The inference data was transferred to the on-premises servers as the inferences were created from the VPC solution. In the definition of the InferenceStudyResult, we created one parser for each vendor’s JSON format. This way, we can extract the comparable metrics and store them in a shared data schema. The data from each inference was persisted in the original_data except for the encoded images that one of the companies’ outputs within the inference result.


Data Safety and Privacy

Ethical approval (EPM 2022-00186-01) was granted by the ethical review authority to perform the scientific study, including the extraction of the data and its usage for evaluation purposes. One of the critical challenges for the design and implementation of our platform was to manage the data safely and to create mechanisms to ensure the privacy of the individuals in compliance with GDPR while providing insightful results to the different stakeholders. In this section, we describe the adopted principles and actions. While creating the platform, we followed the nine principles of lawfulness, fairness, transparency, purpose limitation, data minimization, accuracy, storage limitation, integrity, and confidentiality.

The hybrid infrastructure provided the flexibility to minimize the data in two ways: (1) Only images and their inferences were stored in the cloud, while clinical details were pseudonymously stored in the on-premises database. (2) The number of transferred images was minimized by selecting them before their extraction from the hospitals.
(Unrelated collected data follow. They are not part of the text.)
(* ===== verification/Hash.v ===== *)
(** * The digests of Python's standard library

    [hashlib.sha256], [hashlib.md5], [hmac.new(key, msg, sha256)] and their
    [hexdigest], as FIPS 180-4, RFC 1321 and RFC 2104 define them, and the UTF-8 form of a
    Latin-1 string.  A byte is a [Z] below 256, a word a [Z] below [2^32]; the
    test vectors of the standards are checked at the end. *)

From S2P Require Import Prelude Json.
From Stdlib Require Import Ascii.
Local Open Scope Z_scope.

(** ** Bytes and words *)

Definition w32 (x : Z) : Z := Z.land x 0xffffffff.
Definition rotr (n x : Z) : Z := Z.lor (Z.shiftr x n) (w32 (Z.shiftl x (32 - n))).
Definition rotl (n x : Z) : Z := rotr (32 - n) x.
Definition not32 (x : Z) : Z := Z.lxor x 0xffffffff.

Fixpoint bytes_of (s : string) : list Z :=
  match s with
  | EmptyString => []
  | String c s' => Z.of_nat (ord c) :: bytes_of s'
  end.
(** [n] bytes of [x], the most significant one first. *)
Fixpoint be_bytes (n : nat) (x : Z) : list Z :=
  match n with
  | O => []
  | S n' => Z.land (Z.shiftr x (8 * Z.of_nat n')) 255 :: be_bytes n' x
  end.
Definition le_bytes (n : nat) (x : Z) : list Z := rev (be_bytes n x).
Definition be_word (l : list Z) : Z := fold_left (fun a b => Z.lor (Z.shiftl a 8) b) l 0.
(** The list in pieces of [n]; [fuel] pieces at most. *)
Fixpoint pieces (fuel n : nat) (l : list Z) : list (list Z) :=
  match fuel, l with
  | O, _ | _, [] => []
  | S f, _ => take n l :: pieces f n (drop n l)
  end.
Definition hex_byte (b : Z) : string :=
  String (hex_digit (Z.to_nat (Z.shiftr b 4))) (String (hex_digit (Z.to_nat (Z.land b 15))) "").
Definition hexdigest (l : list Z) : string := fold_right (fun b s => hex_byte b +:+ s) "" l.

(** Padding to a multiple of 64 bytes: a 1 bit, zeros, the length in bits. *)
Definition padded (length_bytes : nat -> Z -> list Z) (msg : list Z) : list Z :=
  let n := Z.of_nat (length msg) in
  msg ++ 128 :: replicate (Z.to_nat ((55 - n) mod 64)) 0 ++ length_bytes 8%nat (8 * n).
Definition blocks (word : list Z -> Z) (m : list Z) : list (list Z) :=
  map (fun b => map word (pieces 16 4 b)) (pieces (length m) 64 m).

(** ** SHA-256 *)

(** The constants are fractional parts of roots of the first primes, 32 bits of each. *)
Fixpoint primes (fuel : nat) (found : list Z) (n : Z) : list Z :=
  match fuel with
  | O => rev found
  | S f => primes f (if forallb (fun p => negb (n mod p =? 0)) found then n :: found else found) (n + 1)
  end.
(** The integer cube root, bit by bit from [2^n]. *)
Fixpoint cbrt (n : nat) (x acc : Z) : Z :=
  let r := acc + 2 ^ Z.of_nat n in
  let acc := if r * r * r <=? x then r else acc in
  match n with O => acc | S n' => cbrt n' x acc end.
Definition sha256_k : list Z :=
  Eval vm_compute in map (fun p => w32 (cbrt 36 (Z.shiftl p 96) 0)) (primes 310 [] 2).
Definition sha256_h : list Z :=
  Eval vm_compute in map (fun p => w32 (Z.sqrt (Z.shiftl p 64))) (take 8 (primes 310 [] 2)).
(** The message schedule, built newest word first. *)
Fixpoint schedule (n : nat) (ws : list Z) : list Z :=
  match n with
  | O => rev ws
  | S n' =>
      let x := nth 14 ws 0 in
      let y := nth 1 ws 0 in
      let s0 := Z.lxor (Z.lxor (rotr 7 x) (rotr 18 x)) (Z.shiftr x 3) in
      let s1 := Z.lxor (Z.lxor (rotr 17 y) (rotr 19 y)) (Z.shiftr y 10) in
      schedule n' (w32 (nth 15 ws 0 + s0 + nth 6 ws 0 + s1) :: ws)
  end.
Definition sha256_round (st : list Z) (kw : Z * Z) : list Z :=
  match st with
  | [a; b; c; d; e; f; g; h] =>
      let s1 := Z.lxor (Z.lxor (rotr 6 e) (rotr 11 e)) (rotr 25 e) in
      let ch := Z.lxor (Z.land e f) (Z.land (not32 e) g) in
      let t1 := w32 (h + s1 + ch + fst kw + snd kw) in
      let s0 := Z.lxor (Z.lxor (rotr 2 a) (rotr 13 a)) (rotr 22 a) in
      let maj := Z.lxor (Z.lxor (Z.land a b) (Z.land a c)) (Z.land b c) in
      [w32 (t1 + s0 + maj); a; b; c; w32 (d + t1); e; f; g]
  | _ => st
  end.
Definition sha256_block (st ws : list Z) : list Z :=
  zip_with (fun x y => w32 (x + y)) st
    (fold_left sha256_round (zip sha256_k (schedule 48 (rev ws))) st).
Definition sha256 (msg : list Z) : list Z :=
  concat (map (be_bytes 4) (fold_left sha256_block (blocks be_word (padded be_bytes msg)) sha256_h)).

(** ** MD5 *)

Definition md5_k : list Z := [
  0xd76aa478; 0xe8c7b756; 0x242070db; 0xc1bdceee; 0xf57c0faf; 0x4787c62a; 0xa8304613; 0xfd469501;
  0x698098d8; 0x8b44f7af; 0xffff5bb1; 0x895cd7be; 0x6b901122; 0xfd987193; 0xa679438e; 0x49b40821;
  0xf61e2562; 0xc040b340; 0x265e5a51; 0xe9b6c7aa; 0xd62f105d; 0x02441453; 0xd8a1e681; 0xe7d3fbc8;
  0x21e1cde6; 0xc33707d6; 0xf4d50d87; 0x455a14ed; 0xa9e3e905; 0xfcefa3f8; 0x676f02d9; 0x8d2a4c8a;
  0xfffa3942; 0x8771f681; 0x6d9d6122; 0xfde5380c; 0xa4beea44; 0x4bdecfa9; 0xf6bb4b60; 0xbebfbc70;
  0x289b7ec6; 0xeaa127fa; 0xd4ef3085; 0x04881d05; 0xd9d4d039; 0xe6db99e5; 0x1fa27cf8; 0xc4ac5665;
  0xf4292244; 0x432aff97; 0xab9423a7; 0xfc93a039; 0x655b59c3; 0x8f0ccc92; 0xffeff47d; 0x85845dd1;
  0x6fa87e4f; 0xfe2ce6e0; 0xa3014314; 0x4e0811a1; 0xf7537e82; 0xbd3af235; 0x2ad7d2bb; 0xeb86d391].
Definition md5_s : list Z :=
  concat (map (fun l => concat (replicate 4 l))
    [[7; 12; 17; 22]; [5; 9; 14; 20]; [4; 11; 16; 23]; [6; 10; 15; 21]]).
Definition md5_h : list Z := [0x67452301; 0xefcdab89; 0x98badcfe; 0x10325476].
Definition md5_round (ws : list Z) (st : list Z) (i : nat) : list Z :=
  match st with
  | [a; b; c; d] =>
      let '(f, g) :=
        if (i <? 16)%nat then (Z.lor (Z.land b c) (Z.land (not32 b) d), i)
        else if (i <? 32)%nat then (Z.lor (Z.land d b) (Z.land (not32 d) c), ((5 * i + 1) mod 16)%nat)
        else if (i <? 48)%nat then (Z.lxor (Z.lxor b c) d, ((3 * i + 5) mod 16)%nat)
        else (Z.lxor c (Z.lor b (not32 d)), ((7 * i) mod 16)%nat) in
      let x := w32 (a + f + nth i md5_k 0 + nth g ws 0) in
      [d; w32 (b + rotl (nth i md5_s 0) x); b; c]
  | _ => st
  end.
Definition md5_block (st ws : list Z) : list Z :=
  zip_with (fun x y => w32 (x + y)) st (fold_left (md5_round ws) (seq 0 64) st).
Definition md5 (msg : list Z) : list Z :=
  concat (map (le_bytes 4)
    (fold_left md5_block (blocks (fun l => be_word (rev l)) (padded le_bytes msg)) md5_h)).

(** ** HMAC *)

Definition hmac_sha256 (key msg : list Z) : list Z :=
  let k := if (64 <? length key)%nat then sha256 key else key in
  let k := k ++ replicate (64 - length k) 0 in
  sha256 (map (Z.lxor 0x5c) k ++ sha256 (map (Z.lxor 0x36) k ++ msg)).

(** ** UTF-8

    [s.encode()] and [b.decode()], for code points below 256. *)
Fixpoint utf8_encode (s : string) : string :=
  match s with
  | EmptyString => EmptyString
  | String c s' =>
      if (ord c <? 128)%nat then String c (utf8_encode s')
      else String (chr (192 + ord c / 64)) (String (chr (128 + ord c mod 64)) (utf8_encode s'))
  end.
(** The byte after a lead byte C2 or C3. *)
Definition utf8_char (lead next : ascii) : option ascii :=
  if ((194 <=? ord lead) && (ord lead <=? 195) && (128 <=? ord next) && (ord next <=? 191))%nat
  then Some (chr ((ord lead - 192) * 64 + (ord next - 128))) else None.
Fixpoint utf8_decode (s : string) : option string :=
  match s with
  | EmptyString => Some EmptyString
  | String c s' =>
      if (ord c <? 128)%nat then String c <$> utf8_decode s'
      else match s' with
           | String d s'' =>
               match utf8_char c d with Some x => String x <$> utf8_decode s'' | None => None end
           | EmptyString => None
           end
  end.

Lemma utf8_char_code (c : ascii) : (ord c <? 128)%nat = false ->
  (ord (chr (192 + ord c / 64)) <? 128)%nat = false /\
  utf8_char (chr (192 + ord c / 64)) (chr (128 + ord c mod 64)) = Some c.
Proof. destruct c as [[] [] [] [] [] [] [] []]; cbn; intros H; try discriminate H; split; reflexivity. Qed.
Lemma utf8_decode_encode s : utf8_decode (utf8_encode s) = Some s.
Proof.
  induction s as [|c s IH]; [done |]. cbn [utf8_encode].
  destruct (ord c <? 128)%nat eqn:E; cbn [utf8_decode]; [by rewrite E, IH |].
  destruct (utf8_char_code c E) as [El Ec]. by rewrite El, Ec, IH.
Qed.
Lemma utf8_encode_inj s t : utf8_encode s = utf8_encode t -> s = t.
Proof. intros H%(f_equal utf8_decode). rewrite !utf8_decode_encode in H. congruence. Qed.

(** ** Test vectors *)

(** A digest of SHA-256 is 32 bytes, and its text 64 hexadecimal digits. *)
Definition is_byte (b : Z) : Prop := 0 <= b < 256.
Lemma be_bytes_length n x : length (be_bytes n x) = n.
Proof. induction n as [|n IH]; [done |]. cbn. by rewrite IH. Qed.
Lemma be_bytes_bytes n x : Forall is_byte (be_bytes n x).
Proof.
  induction n as [|n IH]; constructor; [| exact IH]. unfold is_byte.
  change 255 with (Z.ones 8). rewrite Z.land_ones by lia. apply Z.mod_pos_bound. lia.
Qed.
Lemma sha256_round_length st kw : length (sha256_round st kw) = length st.
Proof. do 9 (destruct st as [|? st]; try reflexivity). Qed.
Lemma sha256_block_length st ws : length (sha256_block st ws) = length st.
Proof.
  unfold sha256_block. rewrite length_zip_with. generalize (zip sha256_k (schedule 48 (rev ws))) as kws.
  intros kws. cut (length (fold_left sha256_round kws st) = length st); [lia |]. revert st.
  induction kws as [|kw kws IH]; intros st; [done |]. cbn [fold_left]. by rewrite IH, sha256_round_length.
Qed.
Lemma sha256_bytes msg : length (sha256 msg) = 32%nat /\ Forall is_byte (sha256 msg).
Proof.
  unfold sha256. generalize (blocks be_word (padded be_bytes msg)) as bs. intros bs.
  assert (length (fold_left sha256_block bs sha256_h) = 8%nat) as Hl.
  { change 8%nat with (length sha256_h). generalize sha256_h as st. induction bs as [|b bs IH]; intros st; [done |].
    cbn [fold_left]. by rewrite IH, sha256_block_length. }
  revert Hl. generalize (fold_left sha256_block bs sha256_h) as st. intros st Hl. split.
  - do 9 (destruct st as [|? st]; try discriminate Hl). reflexivity.
  - apply Forall_concat, Forall_map, Forall_true, be_bytes_bytes.
Qed.
Lemma md5_block_length st ws : length (md5_block st ws) = length st.
Proof.
  unfold md5_block. rewrite length_zip_with.
  cut (length (fold_left (md5_round ws) (seq 0 64) st) = length st); [lia |]. generalize (seq 0 64) as is_. intros is_. revert st.
  induction is_ as [|i is_ IH]; intros st; [done |]. cbn [fold_left]. rewrite IH.
  do 5 (destruct st as [|? st]; try reflexivity). unfold md5_round. by repeat case_match.
Qed.
Lemma md5_bytes msg : length (md5 msg) = 16%nat /\ Forall is_byte (md5 msg).
Proof.
  unfold md5. generalize (blocks (fun l => be_word (rev l)) (padded le_bytes msg)) as bs. intros bs.
  assert (length (fold_left md5_block bs md5_h) = 4%nat) as Hl.
  { change 4%nat with (length md5_h). generalize md5_h as st. induction bs as [|b bs IH]; intros st; [done |].
    cbn [fold_left]. by rewrite IH, md5_block_length. }
  revert Hl. generalize (fold_left md5_block bs md5_h) as st. intros st Hl. split.
  - do 5 (destruct st as [|? st]; try discriminate Hl). reflexivity.
  - apply Forall_concat, Forall_map, Forall_true. intros x. apply Forall_rev, be_bytes_bytes.
Qed.
Definition is_hex (c : ascii) : bool :=
  let n := ord c in ((48 <=? n) && (n <=? 57) || (97 <=? n) && (n <=? 102))%nat.
Lemma hex_digit_hex n : (n < 16)%nat -> is_hex (hex_digit n) = true.
Proof. intros Hn. do 16 (destruct n as [|n]; [reflexivity |]). lia. Qed.
Lemma hexdigest_hex l : Forall is_byte l ->
  all_chars is_hex (hexdigest l) = true /\ String.length (hexdigest l) = (2 * length l)%nat.
Proof.
  induction 1 as [|b l Hb Hl [IH1 IH2]]; [done |]. unfold is_byte in Hb.
  change (hexdigest (b :: l)) with (String (hex_digit (Z.to_nat (Z.shiftr b 4)))
    (String (hex_digit (Z.to_nat (Z.land b 15))) (hexdigest l))).
  cbn [all_chars String.length length]. rewrite IH1, IH2.
  rewrite !hex_digit_hex; [split; [done | cbn; lia] | |].
  - change 15 with (Z.ones 4). rewrite Z.land_ones by lia. pose proof (Z.mod_pos_bound b (2 ^ 4) ltac:(lia)). lia.
  - rewrite Z.shiftr_div_pow2 by lia. pose proof (Z.div_lt_upper_bound b (2 ^ 4) 16 ltac:(lia) ltac:(lia)). lia.
Qed.

(** The digits are lower-case ones. *)
Lemma lower_hex s : all_chars is_hex s = true -> lower s = s.
Proof.
  induction s as [|c s IH]; [done |]. cbn [all_chars lower]. intros [Hc Hs]%andb_true_iff. rewrite (IH Hs). f_equal.
  revert Hc. destruct c as [[] [] [] [] [] [] [] []]; vm_compute; congruence.
Qed.
Example sha256_abc : hexdigest (sha256 (bytes_of "abc")) =
  "ba7816bf8f01cfea414140de5dae2223b00361a396177a9cb410ff61f20015ad".
Proof. vm_compute. reflexivity. Qed.
Example sha256_two_blocks :
  hexdigest (sha256 (bytes_of "abcdbcdecdefdefgefghfghighijhijkijkljklmklmnlmnomnopnopq")) =
  "248d6a61d20638b8e5c026930c3e6039a33ce45964ff2167f6ecedd419db06c1".
Proof. vm_compute. reflexivity. Qed.
Example md5_digits :
  hexdigest (md5 (bytes_of "12345678901234567890123456789012345678901234567890123456789012345678901234567890")) =
  "57edf4a22be3c955ac49da2e2107b67a".
Proof. vm_compute. reflexivity. Qed.
Example hmac_jefe : hexdigest (hmac_sha256 (bytes_of "Jefe") (bytes_of "what do ya want for nothing?")) =
  "5bdcc146bf60754e6a042426089575c75a003f089d2739839dec58b964ec3843".
Proof. vm_compute. reflexivity. Qed.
The image metadata that would not be needed was deleted before the images were transferred from the hospital to the VPC.

All information in the database was pseudonymized. Pseudonymization refers to the action of replacing the identity of a person with a consistent and fake identifier that cannot be reversed without a certain key.21 When extracting the images from the hospital, the fields that are required, but could compromise an individual’s identity, such as height, weight, and age, are rounded to coarser intervals to decrease the risk of re-identification further. The pseudonymization of images is described in Appendix B. After the data selection was made and the pseudonymized version of the assessments and cancer outcomes were ingested into the database, and the original data was locked in encrypted storage with strict access control.
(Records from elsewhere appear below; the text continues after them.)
(** [http_exception_handler]: [body_allowed] is FastAPI's rule for statuses without a
    body; [None] as body stands for an empty response. *)
Definition http_exception_handler (body_allowed : Z -> bool) (app correlation_id : option string)
    (status : Z) (detail : string) (hs : option (list (string * string)))
    : outcome exn http_reply :=
  if negb (body_allowed status) then Ret (mkReply status JNull (_safe_headers hs))
  else match framework_error_code app ("HTTP_" +:+ str_of_Z status) with
       | Exc e => Exc e
       | Ret c => Ret (mkReply status (build_error_envelope detail (JStr c) (jopt correlation_id) [])
                         (_safe_headers hs))
       end.
(** [validation_exception_handler]; [errors] is [jsonable_encoder(exc.errors())]. *)
Definition validation_exception_handler (app correlation_id : option string) (errors : json)
    : outcome exn http_reply :=
  match framework_error_code app VALIDATION_CODE with
  | Exc e => Exc e
  | Ret c => Ret (mkReply 422 (build_error_envelope "Validation failed" (JStr c)
                                 (jopt correlation_id) [("fields", errors)]) None)
  end.

(** Whatever a subclass's [__init__] does, an instance exists only with all the attributes that the
    handlers read; an [__init__] that calls the base's one and raises nothing is not disturbed. *)
Lemma verified_init_complete {W} cls (original_init : Py (list string * W) unit) st u st' :
  _verified_init cls original_init st = (Ret u, st') ->
  original_init st = (Ret u, st') /\ forall a, a ∈ _REQUIRED_ATTRS -> a ∈ st'.1.
Proof.
  unfold _verified_init. intros E. apply bind_Ret_inv in E as ([] & st1 & E1 & E).
  unfold bind, gets in E. destruct (missing_attrs st1.1) as [|a l] eqn:Ef; [| discriminate E].
  injection E as <- <-. split; [done |]. intros a Ha. destruct (decide (a ∈ st1.1)) as [|Hn]; [done |].
  assert (Hin : a ∈ missing_attrs st1.1) by by apply list_elem_of_filter.
  rewrite Ef in Hin. by apply elem_of_nil in Hin.
Qed.
Lemma verified_init_transparent {W} cls (original_init : Py (list string * W) unit) st st' :
  original_init st = (Ret tt, st') -> (forall a, a ∈ _REQUIRED_ATTRS -> a ∈ st'.1) ->
  _verified_init cls original_init st = (Ret tt, st').
Proof.
  intros E Ha. unfold _verified_init. rewrite (bind_Ret _ _ _ _ _ E). unfold bind, gets.
  assert (missing_attrs st'.1 = []) as -> by (apply filter_none; intros a Hin Hn; by apply Hn, Ha). done.
Qed.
At every stage of the process, the data is kept secure. At rest (in the cloud and on-premises infrastructures), it was stored in servers with physical hard-drive encryption, access control, and inside a VPN. For the assessments and cancer outcomes data, each hospital uploaded its data to a secured OneDrive location, where it was fetched by the researchers for further processing and pseudonymization. OneDrive has been designated by the IT department of the institute as safe for storing personal data since it has two-factor authentication and the access control can be granularly defined. The images were pseudonymized inside the hospital facilities and sent through an encrypted channel to CM. The commercial partner CM has been subject to an approval process before deciding to use their solution and then later audited to ensure that they conform with the agreed security protocols. Once the AI-CADe systems started processing the images, the vendors could no longer access the VPC.



We have described the implementation of a hybrid platform for external validation of AI-CADe systems. There are clear advantages of processing the images in the cloud. While it is possible to build a GPU-enabled on-premises data center, using a cloud services provider requires fewer human resources, is faster, and is more scalable. Therefore, we created an intermediate cloud infrastructure that benefits hospitals, researchers, and AI-CADe vendors. The AI-CADe systems are not accessible to the researchers, and the images are not available to the vendors, protecting both the vendors’ intellectual property and the individuals’ personal data. The vendors can install and verify that their AI-CADe systems work correctly before the VPC is enclosed and the images are shown to the AI-CADe system.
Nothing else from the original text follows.